Eric Brunstad called in to discuss equitable mootness. He distinguished equitable mootness from Article III mootness. If there is no relief that a court can grant, there is not a live case or controversy and the case is moot under Article III. However, equitable mootness, which generally applies to attempts to appeal a confirmation order after substantial consummation has occurred, depends on equitable discretion. Brunstad is not a fan of equitable mootness. He pointed out that the equitable mootness doctrine conflicts with the Stern/Wellness cases since it prevents an Article III Court from fulfilling its obligation to review the decision of an Article I Court. However, he had to acknowledge that the Supreme Court refused to grant cert in the Chicago Tribune case in which he had filed an amicus brief arguing against the doctrine.
Chapter 13 Updates
Retired Bankruptcy Judge Gene Wedoff gave an update on the proposed new rules and forms for chapter 13 plans. Under the rules, there would be a standard national chapter 13 plan in which issues relating to valuation, lien avoidance and allowance of claims would all be determined at confirmation. Under the new rules, the deadline to file claims would be shortened to 70 days. Special provisions would have to be included in a box for that purpose. Districts could adopt their own plans but they would be required to follow the general format of the national plan and would be limited to one plan per district. If approved, the new rules and form would go into effect on December 1, 2017.

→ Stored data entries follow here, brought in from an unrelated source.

(** The outcome of [get_max_leverage] for a non-zero stake on tiers of
    positive leverage. *)
Lemma get_max_leverage_nonzero_stake (self : Exchange) (pair : string)
    (first : LeverageTier) (rest : list LeverageTier) (stake_amount : Q) :
  trading_mode self = FUTURES ->
  leverage_tiers self !! pair = Some (first :: rest) ->
  Forall (fun t => 0 < maxLeverage t) (first :: rest) ->
  ~ stake_amount == 0 ->
  get_max_leverage self pair (Some stake_amount)
  = match first_matching_tier None (first :: rest) stake_amount with
    | Some tier => Ok (maxLeverage tier)
    | None =>
        if ltb (tier_max_stake (List.last rest first)) stake_amount then
          Raise InvalidOrderException
        else Raise OperationalException
    end.
Proof.
  intros Hmode Htiers Hpos Hnz0.
  pose proof (positive_nonzero _ Hpos) as Hnz.
  inversion Hnz as [|t l Hfirst Hrest]; subst.
  unfold get_max_leverage. rewrite Hmode, Htiers.
  apply eqb_neq in Hnz0. rewrite Hnz0.
  cbn [get_max_leverage_loop first_matching_tier or_].
  rewrite !(truediv_ok _ _ Hfirst). cbn [mbind result_bind].
  unfold in_stake_window, tier_min_stake. cbn beta iota.
  change (maxNotional first / maxLeverage first) with (tier_max_stake first).
  destruct (leb (minNotional first / maxLeverage first) stake_amount
            && leb stake_amount (tier_max_stake first)); [reflexivity|].
  apply (get_max_leverage_loop_scan first rest stake_amount Hfirst Hrest).
Qed.

(** X2. On futures, when the tiers of a pair have positive leverage, start
    at a notional of at most 0 and each begins where the one before ends,
    [get_max_leverage] answers every stake [>= 0] either with the leverage
    of one of the tiers or with [InvalidOrderException]; the "should never
    be reached" exception is not raised, and a stake up to the last tier's
    [max_stake] always gets a leverage. *)
Theorem get_max_leverage_covers_chained_tiers (self : Exchange)
    (pair : string) (first : LeverageTier) (rest : list LeverageTier)
    (stake_amount : Q) :
  trading_mode self = FUTURES ->
  leverage_tiers self !! pair = Some (first :: rest) ->
  Forall (fun t => 0 < maxLeverage t) (first :: rest) ->
  minNotional first <= 0 ->
  tiers_chained first rest ->
  0 <= stake_amount ->
  let outcome := get_max_leverage self pair (Some stake_amount) in
  ((exists tier, In tier (first :: rest) /\ outcome = Ok (maxLeverage tier))
   \/ (tier_max_stake (List.last rest first) < stake_amount
       /\ outcome = Raise InvalidOrderException))
  /\ (stake_amount <= tier_max_stake (List.last rest first) ->
      exists tier, In tier (first :: rest) /\ outcome = Ok (maxLeverage tier)).
Proof.
  intros Hmode Htiers Hpos Hzero Hchain Hstake outcome. subst outcome.
  inversion Hpos as [|t l Hfirst Hrest]; subst.
  assert (minNotional first / maxLeverage first <= 0) as Hmin0.
  { apply Qle_shift_div_r; [exact Hfirst | lra]. }
  assert (stake_amount <= tier_max_stake (List.last rest first) ->
          exists tier,
            In tier (first :: rest)
            /\ get_max_leverage self pair (Some stake_amount)
               = Ok (maxLeverage tier)) as Hcover.
  { intros Hle. destruct (eqb stake_amount 0) eqn:Ez.
    - exists first. split; [now left|].
      unfold get_max_leverage. now rewrite Hmode, Htiers, Ez.
    - apply eqb_neq in Ez.
      rewrite (get_max_leverage_nonzero_stake self pair first rest
                 stake_amount Hmode Htiers Hpos Ez).
      destruct (first_matching_tier None (first :: rest) stake_amount)
        as [tier|] eqn:Em.
      + exists tier. split; [|reflexivity].
        now apply first_matching_tier_window in Em.
      + exfalso. cbn [first_matching_tier] in Em.
        unfold in_stake_window, tier_min_stake in Em.
        assert (leb (minNotional first / maxLeverage first) stake_amount
                = true) as E1 by (apply leb_le; lra).
        rewrite E1 in Em. cbn [andb] in Em.
        destruct (leb stake_amount (tier_max_stake first)) eqn:E2;
          [discriminate|].
        apply leb_gt in E2.
        exact (first_matching_tier_chained first rest stake_amount Hfirst
                 Hrest Hchain E2 Hle Em). }
  split; [|exact Hcover].
  destruct (Qlt_le_dec (tier_max_stake (List.last rest first)) stake_amount)
    as [Hlt|Hle]; [|left; now apply Hcover].
  destruct (eqb stake_amount 0) eqn:Ez.
  { (* a zero stake is answered by the first tier *)
    left. exists first. split; [now left|].
    unfold get_max_leverage. now rewrite Hmode, Htiers, Ez. }
  apply eqb_neq in Ez.
  rewrite (get_max_leverage_nonzero_stake self pair first rest stake_amount
             Hmode Htiers Hpos Ez).
  destruct (first_matching_tier None (first :: rest) stake_amount)
    as [tier|] eqn:Em.
  - left. exists tier. split; [|reflexivity].
    now apply first_matching_tier_window in Em.
  - right. split; [exact Hlt|]. apply ltb_lt in Hlt. now rewrite Hlt.
Qed.

(** The stakes 0, 6000 and 100000 of the leverage scenario all get a
    leverage; the tiers are chained. *)
Lemma get_max_leverage_covers_scenario :
  (exists tier,
     In tier scenario_tiers
     /\ get_max_leverage scenario_venue "BTC/USDT:USDT" (Some 6000)
        = Ok (maxLeverage tier))
  /\ (exists tier,
        In tier scenario_tiers
        /\ get_max_leverage scenario_venue "BTC/USDT:USDT" (Some 100000)
           = Ok (maxLeverage tier)).
Proof.
  assert (Forall (fun t => 0 < maxLeverage t) scenario_tiers) as Hpos
    by (repeat constructor).
  assert (tiers_chained (mk_tier 0 50000 (4 # 1000) 50)
            [mk_tier 50000 250000 (5 # 1000) 20;
             mk_tier 250000 1000000 (1 # 100) 10]) as Hchain
    by (cbn; repeat split; reflexivity).
  split.
  - apply (get_max_leverage_covers_chained_tiers scenario_venue
             "BTC/USDT:USDT" _ _ 6000 eq_refl eq_refl Hpos);
      [discriminate | exact Hchain | discriminate | discriminate].
  - apply (get_max_leverage_covers_chained_tiers scenario_venue
             "BTC/USDT:USDT" _ _ 100000 eq_refl eq_refl Hpos);
      [discriminate | exact Hchain | discriminate | discriminate].
Defined.

(** X3. On futures with tiers of positive leverage, a leverage returned
    for a non-zero stake is some tier's [max_leverage] and the position it
    allows, stake times leverage, does not exceed that tier's
    [max_notional]. *)
Theorem get_max_leverage_within_notional (self : Exchange) (pair : string)
    (first : LeverageTier) (rest : list LeverageTier)
    (stake_amount lev : Q) :
  trading_mode self = FUTURES ->
  leverage_tiers self !! pair = Some (first :: rest) ->
  Forall (fun t => 0 < maxLeverage t) (first :: rest) ->
  ~ stake_amount == 0 ->
  get_max_leverage self pair (Some stake_amount) = Ok lev ->
  exists tier,
    In tier (first :: rest)
    /\ lev = maxLeverage tier
    /\ stake_amount * lev <= maxNotional tier.
Proof.
  intros Hmode Htiers Hpos Hnz.
  rewrite (get_max_leverage_nonzero_stake self pair first rest stake_amount
             Hmode Htiers Hpos Hnz).
  destruct (first_matching_tier None (first :: rest) stake_amount)
    as [tier|] eqn:Em.
  - intros [= <-]. exists tier.
    destruct (first_matching_tier_window _ _ _ _ Em) as [Hin Hw].
    split; [exact Hin|]. split; [reflexivity|].
    assert (0 < maxLeverage tier) as Hl.
    { rewrite List.Forall_forall in Hpos. now apply Hpos. }
    unfold tier_max_stake in Hw.
    assert (maxNotional tier
            == maxNotional tier / maxLeverage tier * maxLeverage tier) as ->
      by (field; lra).
    apply Qmult_le_compat_r; [exact Hw | lra].
  - destruct (ltb _ _); discriminate.
Qed.

(** A stake of 6000 gets leverage 20: a position of 120000, inside the
    second tier's 250000. *)
Lemma get_max_leverage_within_notional_scenario :
  exists tier,
    In tier scenario_tiers
    /\ 20 = maxLeverage tier
    /\ 6000 * 20 <= maxNotional tier.
Proof.
  apply (get_max_leverage_within_notional scenario_venue "BTC/USDT:USDT"
           _ _ 6000 20 eq_refl eq_refl).
  - repeat constructor.
  - discriminate.
  - reflexivity.
Defined.

Lemma find_rev_last {A} (f : A -> bool) (l : list A) (x : A) :
  List.find f (rev l) = Some x ->
  exists before after,
    l = before ++ x :: after
    /\ f x = true
    /\ Forall (fun y => f y = false) after.
Proof.
  induction l as [|a l IH] using rev_ind; [discriminate|].
  rewrite rev_app_distr. cbn [rev app List.find].
  destruct (f a) eqn:Ea.
  - intros [= <-]. exists l, []. repeat split; [exact Ea | constructor].
  - intros H. destruct (IH H) as (before & after & -> & Hx & Hafter).
    exists before, (after ++ [a]). split; [now rewrite <- app_assoc|].
    split; [exact Hx|]. apply Forall_app. split; [exact Hafter|].
    constructor; [exact Ea | constructor].
Qed.

Lemma find_rev_none {A} (f : A -> bool) (l : list A) :
  List.find f (rev l) = None <-> Forall (fun y => f y = false) l.
Proof.
  split.
  - intros H. apply List.Forall_forall. intros y Hy.
    apply (find_none f (rev l) H y). now apply in_rev in Hy.
  - intros H. destruct (List.find f (rev l)) as [x|] eqn:E; [|reflexivity].
    apply find_some in E. destruct E as [Hin Hx].
    apply in_rev in Hin. rewrite List.Forall_forall in H.
    rewrite (H x Hin) in Hx. discriminate.
Qed.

Consumer Financial Protection Bureau
Sen. Elizabeth Warren gave a videotaped message about the Consumer Financial Protection Bureau. She said that the Bureau existed to protect families from fraud and that it had already recovered $13 billion for consumers.
The final caller was Debra Grassgreen who spoke about the Supreme Court decision in Husky Electronics v. Ritz. The moderators pointed out that Husky allowed non-dischargeability based on actual fraud that did not involve reliance on a false representation or even a debtor-creditor relationship. Her big take-away was that Husky could apply in corporate chapter 11 cases. Under § 1141(d)(6)(A), the section 523(a) exceptions to discharge apply to a debt owed to a governmental unit. Because the section only referred to section 523(a) and not section 523(c) (which requires certain non-dischargeability actions to be brought within a period of time), she raised the prospect that governmental units could conduct an investigation of the debtor and assert that their debts were non-dischargeable based on "actual fraud" years after confirmation. This would be a major erosion of the value of a chapter 11 discharge.